(TASK ITEM):
Each line from the one containing "Shallow embedding of" through the final line of the records is to be repeated exactly, with no additions.

DATA FOR REVIEW START

(** * ILM policy resource of the MinIO Terraform provider

    Shallow embedding of [minio/resource_minio_ilm_policy.go]: the
    expiration, transition and filter codecs, the rule assembler and the
    create / read / update / delete operations, together with the parts of
    Go's [fmt] and [time] packages and of minio-go's [lifecycle] package
    that the file calls.

    Go strings are byte strings ([string]); Go's [int] is a 64-bit signed
    integer (the CI workflow pins [GOARCH: amd64]) and is carried as [Z];
    [map[string]string] is a [gmap string string]. *)

From Stdlib Require Import ZArith Lia Ascii String.
From stdpp Require Import base option strings list gmap.

Local Open Scope string_scope.
Local Open Scope Z_scope.

(** ** Go's [fmt]: the scan [Sscanf(s, "%dd", &n)] and the print [Sprintf("%dd", n)] *)

Module GoFmt.

Definition code (c : ascii) : Z := Z.of_N (N_of_ascii c).

(** [decimalDigits = "0123456789"] and [sign = "+-"] of fmt/scan.go. *)
Definition isDigit (c : ascii) : bool := (48 <=? code c) && (code c <=? 57).
Definition isSign (c : ascii) : bool := (code c =? 43) || (code c =? 45).
Definition digitVal (c : ascii) : Z := code c - 48.
Definition digitChar (u : Z) : ascii := ascii_of_N (Z.to_N (48 + u)).

(** One-byte members of the [space] table of fmt/scan.go (U+0009..U+000D
    and U+0020); the newline is tested before this by [SkipSpace]. *)
Definition isSpace1 (c : ascii) : bool :=
  ((9 <=? code c) && (code c <=? 13)) || (code c =? 32).

(** UTF-8 encodings of the two-byte members U+0085 and U+00A0. *)
Definition isSpace2 (c1 c2 : ascii) : bool :=
  (code c1 =? 194) && ((code c2 =? 133) || (code c2 =? 160)).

DATA FOR REVIEW END

(RESPONSE AREA):
    Shallow embedding of [minio/resource_minio_ilm_policy.go]: the
    expiration, transition and filter codecs, the rule assembler and the
    create / read / update / delete operations, together with the parts of
    Go's [fmt] and [time] packages and of minio-go's [lifecycle] package
    that the file calls.

    Go strings are byte strings ([string]); Go's [int] is a 64-bit signed
    integer (the CI workflow pins [GOARCH: amd64]) and is carried as [Z];
    [map[string]string] is a [gmap string string]. *)

From Stdlib Require Import ZArith Lia Ascii String.
From stdpp Require Import base option strings list gmap.

Local Open Scope string_scope.
Local Open Scope Z_scope.

(** ** Go's [fmt]: the scan [Sscanf(s, "%dd", &n)] and the print [Sprintf("%dd", n)] *)

Module GoFmt.

Definition code (c : ascii) : Z := Z.of_N (N_of_ascii c).

(** [decimalDigits = "0123456789"] and [sign = "+-"] of fmt/scan.go. *)
Definition isDigit (c : ascii) : bool := (48 <=? code c) && (code c <=? 57).
Definition isSign (c : ascii) : bool := (code c =? 43) || (code c =? 45).
Definition digitVal (c : ascii) : Z := code c - 48.
Definition digitChar (u : Z) : ascii := ascii_of_N (Z.to_N (48 + u)).

(** One-byte members of the [space] table of fmt/scan.go (U+0009..U+000D
    and U+0020); the newline is tested before this by [SkipSpace]. *)
Definition isSpace1 (c : ascii) : bool :=
  ((9 <=? code c) && (code c <=? 13)) || (code c =? 32).

(** UTF-8 encodings of the two-byte members U+0085 and U+00A0. *)
Definition isSpace2 (c1 c2 : ascii) : bool :=
  (code c1 =? 194) && ((code c2 =? 133) || (code c2 =? 160)).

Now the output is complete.